**What you need to do**
Nothing but the lines below between the line holding "c :: _ => bool_decide (c = slash)" and the line holding "Definition init_rootfs (r", inclusive, should appear in the answer, each set down exactly.

**Records for this exercise**
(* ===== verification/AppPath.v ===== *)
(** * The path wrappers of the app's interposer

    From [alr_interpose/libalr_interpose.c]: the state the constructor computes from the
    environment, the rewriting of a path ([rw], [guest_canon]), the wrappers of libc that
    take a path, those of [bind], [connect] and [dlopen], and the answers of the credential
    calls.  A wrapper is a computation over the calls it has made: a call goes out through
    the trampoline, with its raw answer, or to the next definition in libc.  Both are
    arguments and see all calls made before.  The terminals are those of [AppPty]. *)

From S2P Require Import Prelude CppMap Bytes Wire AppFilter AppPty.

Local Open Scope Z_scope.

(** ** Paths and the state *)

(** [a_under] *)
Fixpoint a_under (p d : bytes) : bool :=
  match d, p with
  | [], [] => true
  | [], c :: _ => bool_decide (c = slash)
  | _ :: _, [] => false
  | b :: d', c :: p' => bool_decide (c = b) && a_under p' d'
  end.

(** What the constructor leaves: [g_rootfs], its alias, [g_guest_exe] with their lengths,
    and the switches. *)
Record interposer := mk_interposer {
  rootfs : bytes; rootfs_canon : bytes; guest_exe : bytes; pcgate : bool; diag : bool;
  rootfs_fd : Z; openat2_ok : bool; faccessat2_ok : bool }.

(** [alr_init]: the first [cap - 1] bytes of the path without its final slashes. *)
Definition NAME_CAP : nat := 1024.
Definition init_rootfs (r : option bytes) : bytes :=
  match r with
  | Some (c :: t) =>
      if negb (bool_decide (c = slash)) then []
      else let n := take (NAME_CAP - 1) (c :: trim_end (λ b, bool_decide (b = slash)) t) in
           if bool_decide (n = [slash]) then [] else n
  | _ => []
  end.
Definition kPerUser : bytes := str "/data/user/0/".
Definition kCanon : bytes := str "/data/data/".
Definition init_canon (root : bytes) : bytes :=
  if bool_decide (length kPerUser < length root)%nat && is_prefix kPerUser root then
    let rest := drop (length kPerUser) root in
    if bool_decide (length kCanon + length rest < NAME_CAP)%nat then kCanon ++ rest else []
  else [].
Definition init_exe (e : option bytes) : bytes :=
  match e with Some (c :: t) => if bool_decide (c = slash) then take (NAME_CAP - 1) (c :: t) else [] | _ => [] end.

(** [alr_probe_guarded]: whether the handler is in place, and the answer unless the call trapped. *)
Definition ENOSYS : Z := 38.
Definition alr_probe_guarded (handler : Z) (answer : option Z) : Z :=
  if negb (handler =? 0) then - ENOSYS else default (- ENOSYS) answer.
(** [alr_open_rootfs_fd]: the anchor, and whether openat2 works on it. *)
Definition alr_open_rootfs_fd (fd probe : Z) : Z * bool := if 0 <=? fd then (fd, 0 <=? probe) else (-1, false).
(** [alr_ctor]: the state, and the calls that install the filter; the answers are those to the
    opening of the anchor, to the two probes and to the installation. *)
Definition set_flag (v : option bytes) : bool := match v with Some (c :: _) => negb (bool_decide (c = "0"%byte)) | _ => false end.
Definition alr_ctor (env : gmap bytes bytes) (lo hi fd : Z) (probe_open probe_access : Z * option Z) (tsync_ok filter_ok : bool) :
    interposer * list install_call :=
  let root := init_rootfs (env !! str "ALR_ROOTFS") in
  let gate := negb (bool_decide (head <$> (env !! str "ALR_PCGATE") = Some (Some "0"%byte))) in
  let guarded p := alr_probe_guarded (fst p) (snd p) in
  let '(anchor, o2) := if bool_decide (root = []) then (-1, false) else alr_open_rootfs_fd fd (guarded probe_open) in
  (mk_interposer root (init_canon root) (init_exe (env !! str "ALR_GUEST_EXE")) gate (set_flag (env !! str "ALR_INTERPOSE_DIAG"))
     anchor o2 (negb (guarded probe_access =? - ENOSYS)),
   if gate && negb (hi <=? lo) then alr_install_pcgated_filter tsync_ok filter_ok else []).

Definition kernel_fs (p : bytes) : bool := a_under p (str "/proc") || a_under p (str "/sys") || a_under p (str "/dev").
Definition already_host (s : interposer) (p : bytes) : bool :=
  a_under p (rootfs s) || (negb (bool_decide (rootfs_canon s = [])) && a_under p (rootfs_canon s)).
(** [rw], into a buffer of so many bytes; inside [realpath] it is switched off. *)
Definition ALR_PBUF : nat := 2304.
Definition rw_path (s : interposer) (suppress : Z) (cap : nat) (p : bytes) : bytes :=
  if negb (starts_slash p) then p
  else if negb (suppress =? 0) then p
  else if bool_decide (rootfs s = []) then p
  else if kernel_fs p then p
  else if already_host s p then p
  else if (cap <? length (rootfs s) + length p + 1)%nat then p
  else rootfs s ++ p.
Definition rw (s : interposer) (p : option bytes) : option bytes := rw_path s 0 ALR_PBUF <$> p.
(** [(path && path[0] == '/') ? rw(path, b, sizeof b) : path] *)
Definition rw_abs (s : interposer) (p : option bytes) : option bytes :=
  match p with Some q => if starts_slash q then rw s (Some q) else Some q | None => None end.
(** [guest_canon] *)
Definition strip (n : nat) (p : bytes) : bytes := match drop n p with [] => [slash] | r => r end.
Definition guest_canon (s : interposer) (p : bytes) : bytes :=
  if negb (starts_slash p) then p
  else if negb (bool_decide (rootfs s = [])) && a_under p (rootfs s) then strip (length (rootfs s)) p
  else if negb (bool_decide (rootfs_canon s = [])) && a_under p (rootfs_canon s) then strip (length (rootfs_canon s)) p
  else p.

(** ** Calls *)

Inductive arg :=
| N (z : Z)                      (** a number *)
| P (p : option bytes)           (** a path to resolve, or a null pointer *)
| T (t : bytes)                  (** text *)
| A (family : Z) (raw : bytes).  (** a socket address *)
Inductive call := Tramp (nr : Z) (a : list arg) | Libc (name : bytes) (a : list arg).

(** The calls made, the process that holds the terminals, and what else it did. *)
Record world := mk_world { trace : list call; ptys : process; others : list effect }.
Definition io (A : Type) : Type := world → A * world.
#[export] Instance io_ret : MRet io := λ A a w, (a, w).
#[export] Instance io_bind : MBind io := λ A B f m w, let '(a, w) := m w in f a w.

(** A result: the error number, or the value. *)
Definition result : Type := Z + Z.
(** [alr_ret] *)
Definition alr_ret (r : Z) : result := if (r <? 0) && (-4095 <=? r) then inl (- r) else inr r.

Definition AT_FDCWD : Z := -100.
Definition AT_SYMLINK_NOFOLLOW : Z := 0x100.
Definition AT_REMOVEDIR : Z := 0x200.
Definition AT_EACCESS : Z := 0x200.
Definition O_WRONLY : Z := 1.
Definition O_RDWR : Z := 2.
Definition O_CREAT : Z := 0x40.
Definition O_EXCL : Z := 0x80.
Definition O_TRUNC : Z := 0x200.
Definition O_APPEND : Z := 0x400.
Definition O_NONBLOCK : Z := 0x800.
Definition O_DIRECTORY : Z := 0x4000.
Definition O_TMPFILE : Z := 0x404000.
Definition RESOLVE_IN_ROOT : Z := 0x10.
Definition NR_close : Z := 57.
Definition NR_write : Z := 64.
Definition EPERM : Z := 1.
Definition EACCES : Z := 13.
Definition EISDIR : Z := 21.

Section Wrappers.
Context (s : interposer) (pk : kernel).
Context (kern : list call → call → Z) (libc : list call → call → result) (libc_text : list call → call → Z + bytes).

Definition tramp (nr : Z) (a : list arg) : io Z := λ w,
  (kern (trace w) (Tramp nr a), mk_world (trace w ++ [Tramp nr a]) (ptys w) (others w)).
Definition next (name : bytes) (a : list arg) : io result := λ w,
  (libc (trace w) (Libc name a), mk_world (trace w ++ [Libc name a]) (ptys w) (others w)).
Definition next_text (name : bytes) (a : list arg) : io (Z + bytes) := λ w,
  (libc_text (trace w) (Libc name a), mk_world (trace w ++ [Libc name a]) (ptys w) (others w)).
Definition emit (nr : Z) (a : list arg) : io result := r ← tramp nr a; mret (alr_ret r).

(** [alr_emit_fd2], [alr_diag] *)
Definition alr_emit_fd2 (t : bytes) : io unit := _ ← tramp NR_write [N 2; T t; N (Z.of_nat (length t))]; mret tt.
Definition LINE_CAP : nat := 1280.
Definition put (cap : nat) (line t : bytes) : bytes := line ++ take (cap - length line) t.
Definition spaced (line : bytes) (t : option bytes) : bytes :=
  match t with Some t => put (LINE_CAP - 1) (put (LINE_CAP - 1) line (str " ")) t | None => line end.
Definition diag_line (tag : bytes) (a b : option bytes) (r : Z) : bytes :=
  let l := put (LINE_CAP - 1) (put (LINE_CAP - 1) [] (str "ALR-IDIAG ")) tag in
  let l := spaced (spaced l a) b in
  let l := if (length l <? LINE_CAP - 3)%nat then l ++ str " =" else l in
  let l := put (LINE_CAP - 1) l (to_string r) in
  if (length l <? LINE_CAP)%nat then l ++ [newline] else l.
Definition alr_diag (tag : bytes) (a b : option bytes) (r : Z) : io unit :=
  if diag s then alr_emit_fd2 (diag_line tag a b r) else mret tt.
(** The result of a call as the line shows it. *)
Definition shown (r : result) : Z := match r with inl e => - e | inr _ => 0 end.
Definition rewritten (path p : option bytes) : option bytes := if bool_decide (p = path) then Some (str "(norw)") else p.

**Output of the exercise**
  | [], c :: _ => bool_decide (c = slash)
  | _ :: _, [] => false
  | b :: d', c :: p' => bool_decide (c = b) && a_under p' d'
  end.

(** What the constructor leaves: [g_rootfs], its alias, [g_guest_exe] with their lengths,
    and the switches. *)
Record interposer := mk_interposer {
  rootfs : bytes; rootfs_canon : bytes; guest_exe : bytes; pcgate : bool; diag : bool;
  rootfs_fd : Z; openat2_ok : bool; faccessat2_ok : bool }.

(** [alr_init]: the first [cap - 1] bytes of the path without its final slashes. *)
Definition NAME_CAP : nat := 1024.
Definition init_rootfs (r : option bytes) : bytes :=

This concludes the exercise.